Per quanto riguarda Lampedusa dove nella notte ne erano arrivati altri 128, circa 300 sono stati portati via con un traghetto di linea: per quasi tutti destinazione Molise. Forse anche gli 11 arrivati con un barchino quasi fossero una comitiva di turisti per caso, con zainetto, t-shirt, pantaloncini, occhiali da sole, sigaretta in bocca e barboncino al guinzaglio. “In Tunisia non siamo liberi”, ha detto la donna con al seguito il cane, “torno in Italia per un nuovo inizio”.
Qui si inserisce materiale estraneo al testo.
(** * jQuery MVC: the notifier, the module derivation and the registries

    A shallow embedding of [jquery.mvc.js] (the notifier singleton, the
    [Notification] and [Observer] constructors, [$.mvc.module], the base
    [Module] prototype, the model and view registries and the
    controller), with the properties of its publish/subscribe core, of
    its inheritance mechanism and of its registries.

    Conventions.  A JavaScript object used as a dictionary is a [gmap]
    keyed by strings, read through [Host.read]: a dictionary made by
    [{}] shows, under the names of the members of [Object.prototype],
    those members where nothing was stored.  An array is a [list] read
    with [!!] and written with [<[i:=x]>].  The closure variables of a
    file ([observerMap], [notificationQueue], [notificationSync],
    [proxyMap], ...) are the fields of a state record which every
    operation takes; an operation gives back a [Host.outcome], the state
    it returns in or the exception it throws and the state it leaves. *)

From Stdlib Require Import ZArith Ascii.
From stdpp Require Import base list gmap strings pretty.

Local Open Scope Z_scope.

(** * The program *)

(** ** The host *)

Module Host.

(** What a dictionary made by [{}] shows under a name although nothing
    was stored there: a member of [Object.prototype].  The members are
    functions, each with the number of its parameters (its [length]),
    and, under [__proto__], the prototype object itself. *)
Inductive member :=
| Method (arity : nat)
| Prototype.
(** * Usage analytics of the pyroscope server: snapshot, merge, report, lifecycle

    A shallow embedding of [pkg/storage/analytics.go] (the [Analytics]
    record and its persistence) and of package [analytics] (the [Service]
    with [Start], [Stop], [mergeAnalytics], [getAnalytics] and
    [sendReport]), followed by the properties established about them.

    Conventions.
    - A Go [int] is a 64-bit two's complement integer, carried as a [Z]
      with the wrap-around of arithmetic written out ([wrap64]).
    - A call that can panic returns a [Result]: [Ok v] or [Panic msg].
    - A Go pointer is a [Ptr]: [None] is [nil].
    - Everything the service reads from its surroundings (memory
      statistics, disk usage, the stats provider, the clock, the outcome
      of the HTTP exchange) is an explicit argument.
    - The goroutine running [Start] and the caller of [Stop] are two
      program counters over one shared [Service]; one labelled step is
      one statement or one cycle of the loop. *)

From Stdlib Require Import ZArith String List Lia.
From stdpp Require Import base option list strings gmap.

Local Open Scope Z_scope.
Local Open Scope string_scope.
Local Open Scope list_scope.

(** ** Go runtime values *)

Module go.

Definition error := string.

(** [Ok v]: normal return. [Panic msg]: a run-time panic unwinds the
    calling goroutine. *)
Inductive Result (A : Type) : Type :=
| Ok (v : A)
| Panic (msg : string).
Arguments Ok {A} v.
Arguments Panic {A} msg.

Definition bind {A B} (r : Result A) (k : A -> Result B) : Result B :=
  match r with
  | Ok v => k v
  | Panic msg => Panic msg
  end.

Definition Ptr (A : Type) := option A.

Definition nil_dereference : string :=
  "runtime error: invalid memory address or nil pointer dereference".

(** [*p] *)
Definition deref {A} (p : Ptr A) : Result A :=
  match p with
  | Some v => Ok v
  | None => Panic nil_dereference
  end.

Definition max_int : Z := 2 ^ 63 - 1.
Definition min_int : Z := - 2 ^ 63.

(** Reduction of a mathematical integer to the 64-bit signed range:
    what [+] on [int]/[int64] and a conversion [int(x)] compute. *)
Definition wrap64 (z : Z) : Z := (z + 2 ^ 63) mod 2 ^ 64 - 2 ^ 63.

(** [m[k]] on a [map[string]V] with integer values: the zero value when
    the key is absent. *)
Definition index (m : gmap string Z) (k : string) : Z := default 0 (m !! k).

(** [[]byte], each byte carried as a [Z]. *)
Definition bytes := list Z.

(** [time.Time]: the wall and monotonic clock readings and the location
    pointer (an address, [0] for [nil]). *)
Record Time := { wall : Z; ext : Z; loc : Z }.

Definition Time_zero : Time := {| wall := 0; ext := 0; loc := 0 |}.

End go.

Import go.

Declare Scope go_scope.
Delimit Scope go_scope with go.
Notation "x <- e ;; k" := (go.bind e (fun x => k))
  (at level 100, e at next level, right associativity) : go_scope.
Notation "e ;;; k" := (go.bind e (fun _ => k))
  (at level 100, right associativity) : go_scope.
Local Open Scope go_scope.

(** ** [storage.Analytics] *)

Module storage.

Record Analytics := {
  InstallID : string;
  RunID : string;
  Version : string;
  Timestamp : Time;
  UploadIndex : Z;
  GOOS : string;
  GOARCH : string;
  GoVersion : string;
  MemAlloc : Z;
  MemTotalAlloc : Z;
  MemSys : Z;
  MemNumGC : Z;
  BadgerMain : Z;
  BadgerTrees : Z;
  BadgerDicts : Z;
  BadgerDimensions : Z;
  BadgerSegments : Z;
  ControllerIndex : Z;
  ControllerComparison : Z;
  ControllerDiff : Z;
  ControllerIngest : Z;
  ControllerRender : Z;
  SpyRbspy : Z;
  SpyPyspy : Z;
  SpyGospy : Z;
  SpyEbpfspy : Z;
  SpyPhpspy : Z;
  SpyDotnetspy : Z;
  SpyJavaspy : Z;
  AppsCount : Z
}.

(** [Analytics{}] *)
Definition Analytics_zero : Analytics := {|
  InstallID := ""; RunID := ""; Version := ""; Timestamp := Time_zero;
  UploadIndex := 0; GOOS := ""; GOARCH := ""; GoVersion := "";
  MemAlloc := 0; MemTotalAlloc := 0; MemSys := 0; MemNumGC := 0;
  BadgerMain := 0; BadgerTrees := 0; BadgerDicts := 0;
  BadgerDimensions := 0; BadgerSegments := 0;
  ControllerIndex := 0; ControllerComparison := 0; ControllerDiff := 0;
  ControllerIngest := 0; ControllerRender := 0;
  SpyRbspy := 0; SpyPyspy := 0; SpyGospy := 0; SpyEbpfspy := 0;
  SpyPhpspy := 0; SpyDotnetspy := 0; SpyJavaspy := 0; AppsCount := 0
|}.

End storage.

Import storage.

(** ** The part of package [reflect] that [mergeAnalytics] calls *)

Module reflect.

Inductive Kind :=
| Invalid | Bool
| Int | Int8 | Int16 | Int32 | Int64
| Uint | Uint8 | Uint16 | Uint32 | Uint64
| Float32 | Float64
| String | Struct | Pointer.

(** A struct tag in parsed form: the pairs [key:"value"] in the order
    they are written. *)
Definition StructTag := list (string * string).

(** [StructTag.Lookup]: the value of the first pair with that key. *)
Fixpoint Lookup (tag : StructTag) (key : string) : option string :=
  match tag with
  | [] => None
  | (k, v) :: rest => if String.eqb k key then Some v else Lookup rest key
  end.

(** [reflect.StructField], with the two members the program reads. *)
Record StructField := { Name : string; Tag : StructTag }.

(** [reflect.Type]: its name, its kind and, for a struct, its fields. *)
Record Type_ := { tName : string; tKind : Kind; tFields : list StructField }.

(** [reflect.Value]. Every [Value] of the program comes from
    [reflect.ValueOf] applied to a struct passed by value, or from a
    field of one, so none is addressable. *)
#[local] Set Warnings "-register-all".
Inductive Value :=
| VZero                                    (* Value{}, kind Invalid *)
| VInt (k : Kind) (n : Z)                  (* any integer kind *)
| VString (s : string)
| VPtr (addr : Z)
| VStruct (name : string) (fields : list (StructField * Value)).

Definition kind_name (k : Kind) : string :=
  match k with
  | Invalid => "invalid" | Bool => "bool"
  | Int => "int" | Int8 => "int8" | Int16 => "int16"
  | Int32 => "int32" | Int64 => "int64"
  | Uint => "uint" | Uint8 => "uint8" | Uint16 => "uint16"
  | Uint32 => "uint32" | Uint64 => "uint64"
  | Float32 => "float32" | Float64 => "float64"
  | String => "string" | Struct => "struct" | Pointer => "ptr"
  end.

(** [Value.Type] *)
Definition TypeOf (v : Value) : Result Type_ :=
  match v with
  | VZero => Panic "reflect: call of reflect.Value.Type on zero Value"
  | VInt k _ => Ok {| tName := kind_name k; tKind := k; tFields := [] |}
  | VString _ => Ok {| tName := "string"; tKind := String; tFields := [] |}
  | VPtr _ => Ok {| tName := ""; tKind := Pointer; tFields := [] |}
  | VStruct name fs =>
      Ok {| tName := name; tKind := Struct; tFields := map fst fs |}
  end.

(** [Value.NumField] *)
Definition NumField (v : Value) : Result nat :=
  match v with
  | VStruct _ fs => Ok (length fs)
  | _ => Panic "reflect: call of reflect.Value.NumField on non-struct Value"
  end.
(** A raw link that has [.pdf] in it, in any letter case, is rejected. *)
Lemma normalize_url_pdf (raw base : string) :
  Py.contains ".pdf" (Py.lower raw) = true ->
  Utils.normalize_url raw base = Ok None.
Proof.
  intros H. unfold Utils.normalize_url.
  destruct (String.eqb raw "" || String.eqb (Py.strip raw) ""); [reflexivity|].
  assert (Py.any_in Config.EXCLUDED_URL_PATTERNS (Py.lower (Py.strip raw))
          = true) as ->; [|reflexivity].
  apply existsb_exists. exists ".pdf". split.
  - unfold Config.EXCLUDED_URL_PATTERNS. simpl. tauto.
  - apply contains_lower_strip; [discriminate | reflexivity | exact H].
Qed.

End PdfLinks.

Section UrlFragments.
Import Urllib.

Notation hash := "#"%char.

Lemma lstrip_by_app_stop (f : ascii -> bool) (a : string) (c : ascii)
  (b : string) :
  f c = false ->
  Py.lstrip_by f (a ++ String c b) = Py.lstrip_by f a ++ String c b.
Proof.
  intros Hc. induction a as [|d a IH].
  - simpl. rewrite append_nil_l. simpl. rewrite Hc. reflexivity.
  - rewrite append_cons. simpl. destruct (f d); [exact IH|].
    rewrite append_cons. reflexivity.
Qed.

Lemma remove_chars_app (f : ascii -> bool) (a b : string) :
  Py.remove_chars f (a ++ b) = Py.remove_chars f a ++ Py.remove_chars f b.
Proof.
  induction a as [|d a IH]; [reflexivity|].
  rewrite append_cons. simpl. destruct (f d); [exact IH|].
  rewrite append_cons, IH. reflexivity.
Qed.

Lemma clean_url_fragment (x f : string) :
  clean_url (x ++ String hash f)
  = clean_url x ++ String hash (Py.remove_chars unsafe_byte f).
Proof.
  unfold clean_url. rewrite lstrip_by_app_stop by reflexivity.
  rewrite remove_chars_app. reflexivity.
Qed.
Lemma ids_ok_update {A} (id : A → Z) (i : Z) (f : A → A) (t : Table A) :
  (∀ r, id (f r) = id r) → ids_ok id t → ids_ok id (update_rows id i f t).
Proof.
  intros Hid [Hnd Hle]. split.
  - by rewrite update_rows_fmap.
  - intros r' (r & Hr & [-> | ->])%update_rows_elem_of; simpl.
    + by apply Hle.
    + rewrite Hid. by apply Hle.
Qed.

Lemma delete_rows_elem_of {A} (id : A → Z) (i : Z) (t : Table A) r :
  r ∈ rows (delete_rows id i t) → r ∈ rows t.
Proof. unfold delete_rows. simpl. by intros [_ Hr]%list_elem_of_filter. Qed.

Lemma ids_ok_delete {A} (id : A → Z) (i : Z) (t : Table A) :
  ids_ok id t → ids_ok id (delete_rows id i t).
Proof.
  intros [Hnd Hle]. split.
  - unfold delete_rows. simpl. eapply sublist_NoDup; [exact Hnd|].
    apply fmap_sublist, sublist_filter.
  - intros r Hr%delete_rows_elem_of. by apply Hle.
Qed.

Lemma Inv_initial : Inv initial.
Proof.
  split; unfold enrollment_pairs; simpl;
    try apply ids_ok_empty; try apply NoDup_nil_2;
    intros x Hx; by apply elem_of_nil in Hx.
Qed.

(** Taking the invariant apart, and putting it together again for a
    world in which one table or the directory has changed. *)
Ltac inv_start :=
  intros [Hus Hgs Hjs Has Hcs Hes Hks Hem Hgo Hjb Har Her Hep Hgi];
  unfold world_after, with_db, user_ids, job_ids, course_ids, enrollment_pairs in *.

Lemma Inv_write_file w path content :
  Inv w → Inv (mkWorld (db w) (<[path := content]> (fs w))).
Proof.
  inv_start. split; try assumption. simpl.
  intros g Hg. destruct (Hgi g Hg) as (filename & Hpath & Hfile).
  exists filename. split; [done|]. apply lookup_insert_is_Some'. by right.
Qed.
    Lancia l’allarme la Procura di Agrigento: “Il numero abnorme di immigrati da gestire potrebbe tuttavia fare emergere situazioni di illegalità e atti di violenza che impongono a quest’Ufficio una vigilanza e un controllo non comuni, attività cui questa procura non si sottrarrà operando con la consueta serena severità che la contraddistingue”. Poi il nodo della rotta tunisina e del sistema delle ‘navi madri’: “Il fenomeno della immigrazione clandestina di queste ultime settimane “ha riguardato quasi esclusivamente cittadini tunisini che con grossi barconi da pesca hanno di fatto accompagnato, in modo affidabile e sicuro, loro connazionali a Lampedusa o addirittura fino sulle coste agrigentine”. La rotta tunisina ha delle peculiarità che la differenziano da quella libica, “allo stato infrenata dalla guardia costiera libica, in quanto è utilizzata da cittadini tunisini che non fuggono da situazioni di persecuzione politica o razziale, ma che cercano in Italia solamente migliori condizioni di vita e di lavoro. E’ un tipo di immigrazione che probabilmente potrebbe essere arginata o regolamentata con successo da accordi politici internazionali bilaterali ovvero multilaterali con Tunisi. Si ritiene, infatti, sulla scorta delle conoscenze processuali acquisite, che non è complesso identificare gli organizzatori di tali traffici e le loro basi logistiche e predisporre conseguentemente efficaci servizi di prevenzione e controllo”.